• _Goal of the exercise_
Starting at the line below holding "back one byte" and stopping at the line holding "(Some (UInt32 v))", print every line exactly, both ends included, and leave the rest out.

───── Data for the task

(** [parse_octet_string]: type 0 is "absent"; otherwise [length] bytes
    follow the type-length byte(s). *)
Definition parse_octet_string : M (option (list byte)) :=
  '(type_field, length) <-- parse_type_length ;;
  if type_field =? 0 then pret None else
  if negb (type_field =? 0) && Nat.ltb 0 length then
    check_avail length "Octet string extends beyond data" ;;;
    value <-- take_bytes length ;; pret (Some value)
  else pret None.

Definition parse_optional_octet_string : M (option (list byte)) := parse_octet_string.

(** The shape shared by the mandatory fixed-width readers: the type is
    ignored, the length must be [n], then [n] bytes are read. *)
Definition parse_fixed (n : nat) (len_msg : string) : M (list byte) :=
  '(_, length) <-- parse_type_length ;;
  if negb (Nat.eqb length n) then perr len_msg else
  check_avail n "Unexpected end of data" ;;; take_bytes n.

(** The optional ones: type 0 is [None]. *)
Definition parse_optional_fixed (n : nat) (len_msg : string) : M (option (list byte)) :=
  '(type_field, length) <-- parse_type_length ;;
  if type_field =? 0 then pret None else
  if negb (Nat.eqb length n) then perr len_msg else
  check_avail n "Unexpected end of data" ;;; bs <-- take_bytes n ;; pret (Some bs).

Definition parse_unsigned8 : M Z :=
  bs <-- parse_fixed 1 "Invalid unsigned8 length" ;; pret (be_value bs).
Definition parse_optional_unsigned8 : M (option Z) :=
  o <-- parse_optional_fixed 1 "Invalid optional unsigned8 length" ;; pret (option_map be_value o).
Definition parse_signed8 : M Z :=
  bs <-- parse_fixed 1 "Invalid signed8 length" ;; pret (to_signed 8 (be_value bs)).
Definition parse_optional_signed8 : M (option Z) :=
  o <-- parse_optional_fixed 1 "Invalid optional signed8 length" ;;
  pret (option_map (fun bs => to_signed 8 (be_value bs)) o).
Definition parse_unsigned16 : M Z :=
  bs <-- parse_fixed 2 "Invalid unsigned16 length" ;; pret (be_value bs).
Definition parse_optional_unsigned16 : M (option Z) :=
  o <-- parse_optional_fixed 2 "Invalid optional unsigned16 length" ;; pret (option_map be_value o).
Definition parse_unsigned32 : M Z :=
  bs <-- parse_fixed 4 "Invalid unsigned32 length" ;; pret (be_value bs).
Definition parse_optional_unsigned32 : M (option Z) :=
  o <-- parse_optional_fixed 4 "Invalid optional unsigned32 length" ;; pret (option_map be_value o).
Definition parse_unsigned64 : M Z :=
  bs <-- parse_fixed 8 "Invalid unsigned64 length" ;; pret (be_value bs).
Definition parse_optional_unsigned64 : M (option Z) :=
  o <-- parse_optional_fixed 8 "Invalid optional unsigned64 length" ;; pret (option_map be_value o).
Definition parse_bool : M bool :=
  bs <-- parse_fixed 1 "Invalid bool length" ;; pret (negb (be_value bs =? 0)).
Definition parse_signed16 : M Z :=
  bs <-- parse_fixed 2 "Invalid signed16 length" ;; pret (to_signed 16 (be_value bs)).
Definition parse_signed32 : M Z :=
  bs <-- parse_fixed 4 "Invalid signed32 length" ;; pret (to_signed 32 (be_value bs)).
Definition parse_signed64 : M Z :=
  bs <-- parse_fixed 8 "Invalid signed64 length" ;; pret (to_signed 64 (be_value bs)).

(** [parse_optional_value]: after reading the type-length byte it steps
    back one byte and lets the typed reader read it again.  Type 0 has
    already returned [None], so its unsigned arm is never taken. *)
Definition parse_optional_value : M (option SmlValue) :=
  '(type_field, length) <-- parse_type_length ;;
  if type_field =? 0 then pret None else
  rewind ;;;
  match type_field with
  | 5 => b <-- parse_bool ;; pret (Some (Bool b))
  | 6 =>
      match length with
      | 1%nat => v <-- parse_signed8 ;; pret (Some (Int8 v))
      | 2%nat => v <-- parse_signed16 ;; pret (Some (Int16 v))
      | 4%nat => v <-- parse_signed32 ;; pret (Some (Int32 v))
      | 8%nat => v <-- parse_signed64 ;; pret (Some (Int64 v))
      | _ => perr "Invalid signed integer length"
      end
  | 0 =>
      match length with
      | 1%nat => v <-- parse_unsigned8 ;; pret (Some (UInt8 v))
      | 2%nat => v <-- parse_unsigned16 ;; pret (Some (UInt16 v))
      | 4%nat => v <-- parse_unsigned32 ;; pret (Some (UInt32 v))
      | 8%nat => v <-- parse_unsigned64 ;; pret (Some (UInt64 v))
      | _ => perr "Invalid unsigned integer length"
      end
  | _ =>
      advance 1 ;;;
      check_avail length "Value extends beyond data" ;;;
      v <-- take_bytes length ;; pret (Some (OctetString v))
  end.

──────────

• _Answer to this task_
    back one byte and lets the typed reader read it again.  Type 0 has
    already returned [None], so its unsigned arm is never taken. *)
Definition parse_optional_value : M (option SmlValue) :=
  '(type_field, length) <-- parse_type_length ;;
  if type_field =? 0 then pret None else
  rewind ;;;
  match type_field with
  | 5 => b <-- parse_bool ;; pret (Some (Bool b))
  | 6 =>
      match length with
      | 1%nat => v <-- parse_signed8 ;; pret (Some (Int8 v))
      | 2%nat => v <-- parse_signed16 ;; pret (Some (Int16 v))
      | 4%nat => v <-- parse_signed32 ;; pret (Some (Int32 v))
      | 8%nat => v <-- parse_signed64 ;; pret (Some (Int64 v))
      | _ => perr "Invalid signed integer length"
      end
  | 0 =>
      match length with
      | 1%nat => v <-- parse_unsigned8 ;; pret (Some (UInt8 v))
      | 2%nat => v <-- parse_unsigned16 ;; pret (Some (UInt16 v))
      | 4%nat => v <-- parse_unsigned32 ;; pret (Some (UInt32 v))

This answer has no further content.